Data records
· · · · ·

(* ===== verification/CacheGhost.v ===== *)
(** * What the threads of a cache own

    The ghost state with which [CacheWp] verifies the cache: who owns which
    memory, and the interpretation [shared] of the state.  The pointers proper
    -- LRU links, hash links, bucket heads, the ends of the LRU list -- belong
    to whoever holds the lock that protects them, and to the lock while it is
    free; the fields of an entry to its lock.  That an entry exists follows
    from a claim on it: a pin ([lookup_pins]), a reference ([ref_count]) or a
    wait ([cond_waiters]).  The counters in memory are exactly the claims
    threads own. *)
From iris.proofmode Require Import proofmode.
From iris.algebra Require Import auth gmultiset.
From iris.base_logic Require Import base_logic.
From iris.base_logic.lib Require Import own iprop ghost_map.
From S2P Require Import Prelude Types CacheTypes CacheState Cache CacheLinks CacheWf CacheFacts CacheClients.

(** ** Claims, statuses, identities *)

(** [CFree] is the right to one claim: there are fewer than [2^32] of them, so
    that no counter overflows. *)
Inductive claim := CFree | CPin (l : loc) | CRef (l : loc) | CWait (l : loc).
#[export] Instance claim_eq_dec : EqDecision claim.
Proof. solve_decision. Defined.
#[export] Instance claim_countable : Countable claim.
Proof.
  apply (inj_countable' (fun x => match x with
      | CFree => inl (inl tt) | CPin l => inl (inr l) | CRef l => inr (inl l) | CWait l => inr (inr l) end)
    (fun y => match y with
      | inl (inl _) => CFree | inl (inr l) => CPin l | inr (inl l) => CRef l | inr (inr l) => CWait l end)).
  by intros [].
Defined.

(** The entry a claim is on. *)
Definition claim_on (x : claim) : option loc :=
  match x with CFree => None | CPin l | CRef l | CWait l => Some l end.

(** [Private]: only one thread knows the entry (before it is published, and
    again before it is freed).  [Closed]: being evicted, its lock still held. *)
Inductive status := Private | Public | Closed.

(** What never changes in a published entry. *)
Record info := mkInfo { in_id : kes_extent_id; in_data : option loc; in_size : Z }.
Definition info_of (e : kes_extent_entry) : info := mkInfo (e_id e) (e_data e) (e_data_size e).

(** ** Facts about the state and the ghost state *)

Section pure.
Context {D : Type}.

Record cache_ok (c : option (kes_cache D)) (heads : gmap Z (option loc)) (ends : option loc * option loc)
    : Prop := {
  co_mask : forall k, c = Some k -> c_bucket_mask k = 1023;
  co_read : forall k, c = Some k -> exists f, c_read_extent k = Some f /\ reads_succeed f;
  co_ends : (fun k => (c_mru_head k, c_lru_tail k)) <$> c = Some ends;
  co_dom : forall i, is_Some (heads !! i) <-> 0 <= i < 1024;
  co_heads : forall k i p, c = Some k -> heads !! i = Some p -> c_heads k !! Z.to_nat i = Some p
}.

(** Exclusive holders ([locks]), and readers of buckets with the chain they
    are reading. *)
Record locks_ok (h : held) (locks : gmap lock_name ()) (readers : gmultiset (Z * list loc))
    (chains : gmap Z (list loc)) (st : gmap loc status) : Prop := {
  lo_excl : forall x, is_Some (locks !! x) <-> h !! x = Some 0%nat;
  lo_readers : forall i ch, (i, ch) ∈ readers -> chains !! i = Some ch;
  lo_count : forall i ch, chains !! i = Some ch ->
    multiplicity (i, ch) readers = match h !! LBucket i with Some (S n) => S n | _ => 0%nat end;
  lo_shared : forall x n, h !! x = Some (S n) -> exists i, x = LBucket i /\ is_Some (chains !! i);
  lo_entry : forall l, is_Some (h !! LEntry l) -> st !! l = Some Public \/ st !! l = Some Closed
}.

Record claims_ok (X : gmultiset claim) (st : gmap loc status) : Prop := {
  cl_few : Z.of_nat (size X) < 2 ^ 32;
  cl_public : forall x l, x ∈ X -> claim_on x = Some l -> st !! l = Some Public
}.

Definition pins_ok (pins : gmap loc Z) (es : gmap loc kes_extent_entry) (X : gmultiset claim) : Prop :=
  forall l, pins !! l = (fun _ => Z.of_nat (multiplicity (CPin l) X)) <$> es !! l.

Record entries_ok (es : gmap loc kes_extent_entry) (st : gmap loc status) (infos : gmap loc info)
    (listed : gmap loc ()) (X : gmultiset claim) : Prop := {
  eo_dom : forall l, is_Some (st !! l) <-> is_Some (es !! l);
  eo_ref : forall l e, es !! l = Some e -> st !! l = Some Public ->
    e_ref_count e = Z.of_nat (multiplicity (CRef l) X);
  eo_wait : forall l e, es !! l = Some e -> st !! l = Some Public ->
    e_cond_waiters e = Z.of_nat (multiplicity (CWait l) X);
  eo_info : forall l e, es !! l = Some e -> st !! l = Some Public -> infos !! l = Some (info_of e);
  eo_loading : forall l e, es !! l = Some e -> st !! l = Some Public -> listed !! l = None ->
    is_loading e = true /\ CRef l ∈ X
}.

(** The chains and the LRU order, as lists. *)
Record index_ok (chains : gmap Z (list loc)) (order : list loc) (st : gmap loc status)
    (infos : gmap loc info) (listed : gmap loc ()) : Prop := {
  io_dom : forall i, is_Some (chains !! i) <-> 0 <= i < 1024;
  io_chain : forall i ch l, chains !! i = Some ch -> l ∈ ch ->
    st !! l = Some Public /\ exists inf, infos !! l = Some inf /\ bucket (in_id inf) = i;
  io_nodup : forall i ch, chains !! i = Some ch -> NoDup ch;
  io_unique : forall i ch x y ix iy, chains !! i = Some ch -> x ∈ ch -> y ∈ ch ->
    infos !! x = Some ix -> infos !! y = Some iy -> kes_extent_equal (in_id ix) (in_id iy) = true -> x = y;
  io_public : forall l inf, st !! l = Some Public -> infos !! l = Some inf ->
    exists ch, chains !! bucket (in_id inf) = Some ch /\ l ∈ ch;
  io_order : forall l, l ∈ order <-> st !! l = Some Public /\ is_Some (listed !! l);
  io_order_nodup : NoDup order
}.

Definition fresh_ok (next : loc) (st : gmap loc status) (infos : gmap loc info) (listed : gmap loc ())
    (ls hs : gmap loc links) (bufs : gmap loc (list Z)) : Prop :=
  forall l, (next <= l)%positive -> st !! l = None /\ infos !! l = None /\ listed !! l = None /\
    ls !! l = None /\ hs !! l = None /\ bufs !! l = None.
End pure.

(** ** Ghost state *)

Class cacheG Σ := CacheG {
  #[export] cacheG_claims :: inG Σ (authR (gmultisetUR claim));
  #[export] cacheG_readers :: inG Σ (authR (gmultisetUR (Z * list loc)));
  #[export] cacheG_entries :: ghost_mapG Σ loc kes_extent_entry;
  #[export] cacheG_links :: ghost_mapG Σ loc links;
  #[export] cacheG_heads :: ghost_mapG Σ Z (option loc);
  #[export] cacheG_bufs :: ghost_mapG Σ loc nat;
  #[export] cacheG_status :: ghost_mapG Σ loc status;
  #[export] cacheG_chains :: ghost_mapG Σ Z (list loc);
  #[export] cacheG_infos :: ghost_mapG Σ loc info;
  #[export] cacheG_listed :: ghost_mapG Σ loc ();
  #[export] cacheG_locks :: ghost_mapG Σ lock_name ();
  #[export] cacheG_order :: ghost_mapG Σ () (list loc);
  #[export] cacheG_ends :: ghost_mapG Σ () (option loc * option loc)
}.

Record names := mkNames {
  n_claims : gname; n_readers : gname; n_entries : gname; n_list : gname; n_hash : gname;
  n_heads : gname; n_bufs : gname; n_status : gname; n_chains : gname; n_infos : gname;
  n_listed : gname; n_locks : gname; n_order : gname; n_ends : gname
}.

Section ghost.
Context {D : Type} `{!cacheG Σ} (γ : names).

(** What a thread can own: a claim, the right to read a chain, a lock; the
    identity and the presence in the LRU list of an entry are for everybody
    to know. *)
Definition claims (x : claim) : iProp Σ := own (n_claims γ) (◯ {[+ x +]}).
Definition credits (n : nat) : iProp Σ := [∗] replicate n (claims CFree).
Definition reading (i : Z) (ch : list loc) : iProp Σ := own (n_readers γ) (◯ {[+ (i, ch) +]}).
Definition locked (x : lock_name) : iProp Σ := x ↪[n_locks γ] tt.
Definition known (l : loc) (inf : info) : iProp Σ := l ↪[n_infos γ]□ inf.
Definition listed (l : loc) : iProp Σ := l ↪[n_listed γ]□ tt.

(** The fields of an entry, under its lock. *)
Definition entry_at (l : loc) (e : kes_extent_entry) : iProp Σ :=
  l ↪[n_entries γ] e ∗ l ↪[n_status γ] Public ∗ ⌜is_error e = true -> is_dirty e = true⌝.
(** A chain, under the lock of its bucket. *)
Definition nodes (γl : gname) (ls : list loc) : iProp Σ :=
  ∃ m, ([∗ map] l ↦ k ∈ m, l ↪[γl] k) ∗ ⌜seg m None ls None⌝ ∗ ⌜forall l, is_Some (m !! l) <-> l ∈ ls⌝.
Definition chain_at (i : Z) (ch : list loc) : iProp Σ :=
  i ↪[n_chains γ] ch ∗ i ↪[n_heads γ] head ch ∗ nodes (n_hash γ) ch.
(** The LRU list, under the cache lock. *)
Definition lru_at (order : list loc) : iProp Σ :=
  tt ↪[n_order γ] order ∗ tt ↪[n_ends γ] (head order, last order) ∗ nodes (n_list γ) order.
(** The buffer of an entry. *)
Definition buffer_at (inf : info) : iProp Σ :=
  ∃ p n, ⌜in_data inf = Some p⌝ ∗ ⌜in_size inf = extent_data_size (in_id inf)⌝ ∗
    ⌜in_size inf <= Z.of_nat n⌝ ∗ p ↪[n_bufs γ] n.

(** What the locks keep while nobody holds them. *)
Definition lru_kept (h : option nat) : iProp Σ :=
  match h with None => ∃ order, lru_at order | _ => True end.
Definition chain_kept (h : option nat) (i : Z) (ch : list loc) : iProp Σ :=
  match h with Some O => True | _ => chain_at i ch end.
Definition entry_kept (h : option nat) (l : loc) (b : status) : iProp Σ :=
  match b with
  | Public => (∃ inf, known l inf ∗ buffer_at inf) ∗
      match h with None => ∃ e, entry_at l e | _ => True end
  | _ => True
  end.

Definition shared_with (s : cstate D) X Y heads ends locks chains order st infos lsd : iProp Σ :=
  ⌜cache_ok (cs_cache s) heads ends⌝ ∗ ⌜locks_ok (cs_held s) locks Y chains st⌝ ∗
  ⌜claims_ok X st⌝ ∗ ⌜pins_ok (cs_pins s) (cs_entries s) X⌝ ∗
  ⌜entries_ok (cs_entries s) st infos lsd X⌝ ∗ ⌜index_ok chains order st infos lsd⌝ ∗
  ⌜fresh_ok (env_next (cs_env s)) st infos lsd (cs_list s) (cs_hash s) (cs_bufs s)⌝ ∗
  own (n_claims γ) (● X) ∗ own (n_readers γ) (● Y) ∗
  ghost_map_auth (n_entries γ) 1 (cs_entries s) ∗ ghost_map_auth (n_list γ) 1 (cs_list s) ∗
  ghost_map_auth (n_hash γ) 1 (cs_hash s) ∗ ghost_map_auth (n_heads γ) 1 heads ∗
  ghost_map_auth (n_bufs γ) 1 ((fun b : list Z => length b) <$> cs_bufs s) ∗
  ghost_map_auth (n_status γ) 1 st ∗ ghost_map_auth (n_chains γ) 1 chains ∗
  ghost_map_auth (n_infos γ) 1 infos ∗ ghost_map_auth (n_listed γ) 1 lsd ∗
  ghost_map_auth (n_locks γ) 1 locks ∗ ghost_map_auth (n_order γ) 1 {[ tt := order ]} ∗
  ghost_map_auth (n_ends γ) 1 {[ tt := ends ]} ∗
  lru_kept (cs_held s !! LCache) ∗
  ([∗ map] i ↦ ch ∈ chains, chain_kept (cs_held s !! LBucket i) i ch) ∗
  ([∗ map] l ↦ b ∈ st, entry_kept (cs_held s !! LEntry l) l b) ∗
  [∗ map] l ↦ _ ∈ lsd, listed l ∗ ∃ inf, known l inf.

Definition shared (s : cstate D) : iProp Σ :=
  ∃ X Y heads ends locks chains order st infos lsd,
    shared_with s X Y heads ends locks chains order st infos lsd.
End ghost.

· · · · ·

*WHAT IS BEING ASKED:* Please copy the lines above from the line with "to know. *)" up to and including the line with "Definition known (l", exactly as written and with nothing else.

*FINISHED TASK:*
    to know. *)
Definition claims (x : claim) : iProp Σ := own (n_claims γ) (◯ {[+ x +]}).
Definition credits (n : nat) : iProp Σ := [∗] replicate n (claims CFree).
Definition reading (i : Z) (ch : list loc) : iProp Σ := own (n_readers γ) (◯ {[+ (i, ch) +]}).
Definition locked (x : lock_name) : iProp Σ := x ↪[n_locks γ] tt.
Definition known (l : loc) (inf : info) : iProp Σ := l ↪[n_infos γ]□ inf.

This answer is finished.